> _What is required_
Below is a listing; restate from it, character for character, the lines beginning at the line holding "<- fmap_app. f_equal." and ending at the line holding "it likes when", both included.

> _Records_
- - - -

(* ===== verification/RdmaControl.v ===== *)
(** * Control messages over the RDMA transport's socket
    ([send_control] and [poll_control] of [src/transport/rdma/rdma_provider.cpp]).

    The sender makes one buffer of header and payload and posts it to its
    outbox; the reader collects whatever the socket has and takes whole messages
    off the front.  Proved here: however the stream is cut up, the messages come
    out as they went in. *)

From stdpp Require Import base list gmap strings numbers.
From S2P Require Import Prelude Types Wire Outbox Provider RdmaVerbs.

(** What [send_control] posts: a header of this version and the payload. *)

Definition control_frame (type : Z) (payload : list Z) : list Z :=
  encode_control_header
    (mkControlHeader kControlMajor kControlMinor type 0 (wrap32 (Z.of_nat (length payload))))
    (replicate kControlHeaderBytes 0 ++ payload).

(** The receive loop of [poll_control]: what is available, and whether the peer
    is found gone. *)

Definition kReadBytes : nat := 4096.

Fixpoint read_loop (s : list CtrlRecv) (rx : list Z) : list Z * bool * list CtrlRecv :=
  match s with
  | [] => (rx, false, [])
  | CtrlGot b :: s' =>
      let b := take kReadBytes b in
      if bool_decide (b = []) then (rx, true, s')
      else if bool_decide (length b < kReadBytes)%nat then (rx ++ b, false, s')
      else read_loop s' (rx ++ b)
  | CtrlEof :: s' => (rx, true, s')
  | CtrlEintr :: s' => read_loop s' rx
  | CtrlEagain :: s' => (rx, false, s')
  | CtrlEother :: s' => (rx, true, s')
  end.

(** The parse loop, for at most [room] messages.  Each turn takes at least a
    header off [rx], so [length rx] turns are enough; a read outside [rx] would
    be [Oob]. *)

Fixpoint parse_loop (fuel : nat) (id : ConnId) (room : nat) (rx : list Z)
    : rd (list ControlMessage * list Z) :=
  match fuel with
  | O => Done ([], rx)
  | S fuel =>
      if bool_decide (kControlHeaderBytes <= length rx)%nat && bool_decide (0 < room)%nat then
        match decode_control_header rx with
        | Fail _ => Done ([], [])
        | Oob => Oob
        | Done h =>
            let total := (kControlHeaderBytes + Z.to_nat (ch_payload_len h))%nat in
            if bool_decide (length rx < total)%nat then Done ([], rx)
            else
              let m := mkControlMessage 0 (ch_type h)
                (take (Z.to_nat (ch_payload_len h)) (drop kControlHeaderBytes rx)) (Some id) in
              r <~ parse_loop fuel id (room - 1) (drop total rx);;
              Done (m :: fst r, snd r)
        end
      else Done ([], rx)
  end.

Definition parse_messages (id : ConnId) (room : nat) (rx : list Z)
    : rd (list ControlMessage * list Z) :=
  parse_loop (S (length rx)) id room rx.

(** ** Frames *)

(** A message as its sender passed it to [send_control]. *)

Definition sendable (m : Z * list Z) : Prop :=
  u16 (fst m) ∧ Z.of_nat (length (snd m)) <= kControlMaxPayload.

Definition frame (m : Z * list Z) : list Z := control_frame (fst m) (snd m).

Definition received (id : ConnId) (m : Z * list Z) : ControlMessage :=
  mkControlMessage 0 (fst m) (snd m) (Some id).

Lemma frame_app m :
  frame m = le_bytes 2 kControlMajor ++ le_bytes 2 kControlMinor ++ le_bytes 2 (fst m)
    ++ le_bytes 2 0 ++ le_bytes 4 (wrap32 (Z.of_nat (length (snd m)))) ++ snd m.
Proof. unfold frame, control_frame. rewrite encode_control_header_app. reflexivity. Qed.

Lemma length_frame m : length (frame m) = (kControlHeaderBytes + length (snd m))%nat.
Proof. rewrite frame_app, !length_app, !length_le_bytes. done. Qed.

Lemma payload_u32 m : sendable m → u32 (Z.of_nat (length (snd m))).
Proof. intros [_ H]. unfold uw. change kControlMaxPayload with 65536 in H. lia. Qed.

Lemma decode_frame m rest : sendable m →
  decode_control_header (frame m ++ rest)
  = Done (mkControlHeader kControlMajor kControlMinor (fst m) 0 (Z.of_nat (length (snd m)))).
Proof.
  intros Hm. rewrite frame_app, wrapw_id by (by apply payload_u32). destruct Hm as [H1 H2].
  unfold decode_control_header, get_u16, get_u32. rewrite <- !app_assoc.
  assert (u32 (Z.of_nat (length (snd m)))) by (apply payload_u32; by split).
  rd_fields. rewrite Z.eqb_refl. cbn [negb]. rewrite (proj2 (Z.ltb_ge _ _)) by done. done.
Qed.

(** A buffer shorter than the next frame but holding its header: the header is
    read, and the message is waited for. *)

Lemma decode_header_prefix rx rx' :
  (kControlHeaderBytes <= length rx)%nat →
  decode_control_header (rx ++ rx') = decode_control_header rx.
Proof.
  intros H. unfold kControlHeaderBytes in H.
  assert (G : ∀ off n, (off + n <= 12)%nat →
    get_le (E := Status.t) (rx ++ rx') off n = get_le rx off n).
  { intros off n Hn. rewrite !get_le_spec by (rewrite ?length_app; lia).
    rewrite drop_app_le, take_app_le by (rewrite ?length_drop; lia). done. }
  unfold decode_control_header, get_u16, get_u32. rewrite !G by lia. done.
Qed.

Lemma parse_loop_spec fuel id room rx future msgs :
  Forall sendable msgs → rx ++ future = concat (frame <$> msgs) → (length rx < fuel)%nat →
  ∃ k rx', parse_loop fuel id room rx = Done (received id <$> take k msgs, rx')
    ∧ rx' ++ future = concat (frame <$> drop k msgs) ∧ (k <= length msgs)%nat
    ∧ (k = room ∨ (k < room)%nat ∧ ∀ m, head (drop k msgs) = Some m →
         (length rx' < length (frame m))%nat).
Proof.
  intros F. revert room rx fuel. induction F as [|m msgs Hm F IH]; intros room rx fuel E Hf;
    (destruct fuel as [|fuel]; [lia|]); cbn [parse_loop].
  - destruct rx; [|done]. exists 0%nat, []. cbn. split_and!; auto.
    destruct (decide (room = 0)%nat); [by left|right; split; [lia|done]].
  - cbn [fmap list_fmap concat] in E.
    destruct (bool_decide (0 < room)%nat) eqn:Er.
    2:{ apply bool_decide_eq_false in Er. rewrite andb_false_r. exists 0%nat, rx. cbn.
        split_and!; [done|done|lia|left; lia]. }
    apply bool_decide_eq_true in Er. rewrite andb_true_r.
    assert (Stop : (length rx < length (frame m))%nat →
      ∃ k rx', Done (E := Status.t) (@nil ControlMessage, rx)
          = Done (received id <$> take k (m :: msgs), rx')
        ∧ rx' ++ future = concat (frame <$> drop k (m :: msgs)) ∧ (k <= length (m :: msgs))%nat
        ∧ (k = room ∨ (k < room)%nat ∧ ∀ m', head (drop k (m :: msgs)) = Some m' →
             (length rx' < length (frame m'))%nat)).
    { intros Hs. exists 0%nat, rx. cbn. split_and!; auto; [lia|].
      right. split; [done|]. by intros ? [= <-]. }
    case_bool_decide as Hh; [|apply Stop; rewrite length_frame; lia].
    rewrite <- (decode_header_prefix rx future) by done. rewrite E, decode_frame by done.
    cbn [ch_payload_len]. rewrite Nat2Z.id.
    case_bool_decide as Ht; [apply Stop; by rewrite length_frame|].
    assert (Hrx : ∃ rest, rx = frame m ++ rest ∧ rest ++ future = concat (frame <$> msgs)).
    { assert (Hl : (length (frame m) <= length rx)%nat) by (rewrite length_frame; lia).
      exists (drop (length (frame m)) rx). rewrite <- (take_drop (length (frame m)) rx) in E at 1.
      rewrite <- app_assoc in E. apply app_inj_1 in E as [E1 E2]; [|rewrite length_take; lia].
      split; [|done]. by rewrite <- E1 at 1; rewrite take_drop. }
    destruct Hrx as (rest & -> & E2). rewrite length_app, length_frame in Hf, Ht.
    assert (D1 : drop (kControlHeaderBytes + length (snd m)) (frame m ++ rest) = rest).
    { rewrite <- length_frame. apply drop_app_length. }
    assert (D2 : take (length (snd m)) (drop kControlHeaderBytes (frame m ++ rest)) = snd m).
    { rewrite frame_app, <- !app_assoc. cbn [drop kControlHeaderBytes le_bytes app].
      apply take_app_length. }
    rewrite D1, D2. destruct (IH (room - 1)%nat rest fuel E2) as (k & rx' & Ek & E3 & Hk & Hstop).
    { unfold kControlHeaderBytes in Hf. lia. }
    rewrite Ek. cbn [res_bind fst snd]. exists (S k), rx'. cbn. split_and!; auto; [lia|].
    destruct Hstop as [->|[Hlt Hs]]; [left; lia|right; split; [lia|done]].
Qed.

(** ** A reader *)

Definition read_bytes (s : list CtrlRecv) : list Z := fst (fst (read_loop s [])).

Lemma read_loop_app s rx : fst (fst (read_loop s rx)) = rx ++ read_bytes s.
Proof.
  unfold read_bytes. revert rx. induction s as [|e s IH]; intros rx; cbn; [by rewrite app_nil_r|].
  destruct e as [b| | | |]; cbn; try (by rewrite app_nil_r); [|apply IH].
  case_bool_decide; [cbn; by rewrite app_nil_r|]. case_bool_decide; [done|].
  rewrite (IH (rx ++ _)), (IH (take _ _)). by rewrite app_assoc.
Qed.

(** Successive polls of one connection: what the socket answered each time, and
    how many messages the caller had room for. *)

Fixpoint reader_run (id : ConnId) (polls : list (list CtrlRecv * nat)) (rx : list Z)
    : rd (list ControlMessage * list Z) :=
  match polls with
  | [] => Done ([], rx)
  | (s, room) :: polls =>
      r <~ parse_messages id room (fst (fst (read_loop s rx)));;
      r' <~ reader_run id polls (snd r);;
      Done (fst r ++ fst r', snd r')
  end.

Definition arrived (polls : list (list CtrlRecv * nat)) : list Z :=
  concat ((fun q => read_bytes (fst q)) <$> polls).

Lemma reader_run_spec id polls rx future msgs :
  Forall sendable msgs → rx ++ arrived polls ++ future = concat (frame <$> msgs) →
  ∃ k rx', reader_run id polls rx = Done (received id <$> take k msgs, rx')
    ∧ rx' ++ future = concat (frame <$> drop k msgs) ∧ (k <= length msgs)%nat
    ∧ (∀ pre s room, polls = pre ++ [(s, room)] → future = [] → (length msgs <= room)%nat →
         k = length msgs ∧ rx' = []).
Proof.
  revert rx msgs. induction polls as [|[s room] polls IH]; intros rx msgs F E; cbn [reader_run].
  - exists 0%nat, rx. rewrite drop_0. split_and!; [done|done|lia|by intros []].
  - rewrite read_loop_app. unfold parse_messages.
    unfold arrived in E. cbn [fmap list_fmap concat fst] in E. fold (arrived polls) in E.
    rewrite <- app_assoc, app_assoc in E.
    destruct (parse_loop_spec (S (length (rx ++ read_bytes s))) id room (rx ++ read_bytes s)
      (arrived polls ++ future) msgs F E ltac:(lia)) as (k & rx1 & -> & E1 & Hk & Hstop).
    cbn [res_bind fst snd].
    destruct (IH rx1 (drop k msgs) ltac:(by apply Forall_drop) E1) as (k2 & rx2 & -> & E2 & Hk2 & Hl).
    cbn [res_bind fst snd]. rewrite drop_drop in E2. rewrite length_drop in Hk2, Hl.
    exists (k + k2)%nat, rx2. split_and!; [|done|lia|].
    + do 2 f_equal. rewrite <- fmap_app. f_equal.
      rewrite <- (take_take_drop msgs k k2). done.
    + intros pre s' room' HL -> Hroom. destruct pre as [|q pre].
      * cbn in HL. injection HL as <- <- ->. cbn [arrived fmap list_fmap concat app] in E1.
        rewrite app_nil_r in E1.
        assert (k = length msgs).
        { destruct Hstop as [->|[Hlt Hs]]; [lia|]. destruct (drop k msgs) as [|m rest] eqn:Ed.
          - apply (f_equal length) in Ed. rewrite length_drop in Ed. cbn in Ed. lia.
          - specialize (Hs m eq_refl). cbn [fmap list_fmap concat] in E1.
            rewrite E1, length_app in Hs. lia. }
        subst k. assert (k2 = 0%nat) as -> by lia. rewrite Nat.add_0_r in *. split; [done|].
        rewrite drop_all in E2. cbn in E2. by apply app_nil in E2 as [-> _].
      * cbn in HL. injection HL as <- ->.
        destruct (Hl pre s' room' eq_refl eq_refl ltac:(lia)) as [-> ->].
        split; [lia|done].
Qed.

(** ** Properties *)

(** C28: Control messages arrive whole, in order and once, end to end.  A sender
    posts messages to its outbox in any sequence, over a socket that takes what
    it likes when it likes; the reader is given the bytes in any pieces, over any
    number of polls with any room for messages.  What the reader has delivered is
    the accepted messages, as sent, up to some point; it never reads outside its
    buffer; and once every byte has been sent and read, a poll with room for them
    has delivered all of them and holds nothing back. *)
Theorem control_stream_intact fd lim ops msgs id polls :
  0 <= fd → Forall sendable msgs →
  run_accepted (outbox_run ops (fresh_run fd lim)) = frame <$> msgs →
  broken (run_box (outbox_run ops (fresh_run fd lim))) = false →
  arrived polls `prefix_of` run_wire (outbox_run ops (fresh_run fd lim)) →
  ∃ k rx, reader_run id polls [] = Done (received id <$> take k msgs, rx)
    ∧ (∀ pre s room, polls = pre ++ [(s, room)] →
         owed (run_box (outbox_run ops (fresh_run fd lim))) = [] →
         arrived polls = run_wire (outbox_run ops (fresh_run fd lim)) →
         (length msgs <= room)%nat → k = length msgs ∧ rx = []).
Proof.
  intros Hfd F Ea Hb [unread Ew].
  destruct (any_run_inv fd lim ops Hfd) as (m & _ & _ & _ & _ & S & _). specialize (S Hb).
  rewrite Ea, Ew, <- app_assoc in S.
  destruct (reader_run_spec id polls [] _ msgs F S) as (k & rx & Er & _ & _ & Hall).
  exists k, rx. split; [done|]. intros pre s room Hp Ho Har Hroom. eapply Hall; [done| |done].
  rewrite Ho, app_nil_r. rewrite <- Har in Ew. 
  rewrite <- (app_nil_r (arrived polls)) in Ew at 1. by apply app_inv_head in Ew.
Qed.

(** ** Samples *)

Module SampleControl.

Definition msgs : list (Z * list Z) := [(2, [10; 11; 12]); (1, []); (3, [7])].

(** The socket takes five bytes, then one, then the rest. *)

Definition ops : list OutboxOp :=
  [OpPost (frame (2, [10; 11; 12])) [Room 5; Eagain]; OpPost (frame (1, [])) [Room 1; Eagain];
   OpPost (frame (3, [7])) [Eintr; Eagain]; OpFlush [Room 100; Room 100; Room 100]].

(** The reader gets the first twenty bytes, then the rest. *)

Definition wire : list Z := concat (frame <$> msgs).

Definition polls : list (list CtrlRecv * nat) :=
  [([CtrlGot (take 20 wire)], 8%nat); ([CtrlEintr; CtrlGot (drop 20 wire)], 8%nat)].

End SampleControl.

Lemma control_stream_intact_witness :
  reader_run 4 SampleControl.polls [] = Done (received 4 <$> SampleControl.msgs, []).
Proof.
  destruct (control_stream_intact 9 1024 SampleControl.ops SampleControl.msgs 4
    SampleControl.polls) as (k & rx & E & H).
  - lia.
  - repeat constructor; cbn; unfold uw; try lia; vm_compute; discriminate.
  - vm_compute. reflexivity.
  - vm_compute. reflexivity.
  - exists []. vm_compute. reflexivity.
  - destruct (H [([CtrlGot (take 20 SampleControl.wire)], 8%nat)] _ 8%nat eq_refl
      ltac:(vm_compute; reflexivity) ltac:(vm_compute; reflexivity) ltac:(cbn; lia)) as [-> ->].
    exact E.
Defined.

- - - -

> _Task result_
    + do 2 f_equal. rewrite <- fmap_app. f_equal.
      rewrite <- (take_take_drop msgs k k2). done.
    + intros pre s' room' HL -> Hroom. destruct pre as [|q pre].
      * cbn in HL. injection HL as <- <- ->. cbn [arrived fmap list_fmap concat app] in E1.
        rewrite app_nil_r in E1.
        assert (k = length msgs).
        { destruct Hstop as [->|[Hlt Hs]]; [lia|]. destruct (drop k msgs) as [|m rest] eqn:Ed.
          - apply (f_equal length) in Ed. rewrite length_drop in Ed. cbn in Ed. lia.
          - specialize (Hs m eq_refl). cbn [fmap list_fmap concat] in E1.
            rewrite E1, length_app in Hs. lia. }
        subst k. assert (k2 = 0%nat) as -> by lia. rewrite Nat.add_0_r in *. split; [done|].
        rewrite drop_all in E2. cbn in E2. by apply app_nil in E2 as [-> _].
      * cbn in HL. injection HL as <- ->.
        destruct (Hl pre s' room' eq_refl eq_refl ltac:(lia)) as [-> ->].
        split; [lia|done].
Qed.

(** ** Properties *)

(** C28: Control messages arrive whole, in order and once, end to end.  A sender
    posts messages to its outbox in any sequence, over a socket that takes what
    it likes when it likes; the reader is given the bytes in any pieces, over any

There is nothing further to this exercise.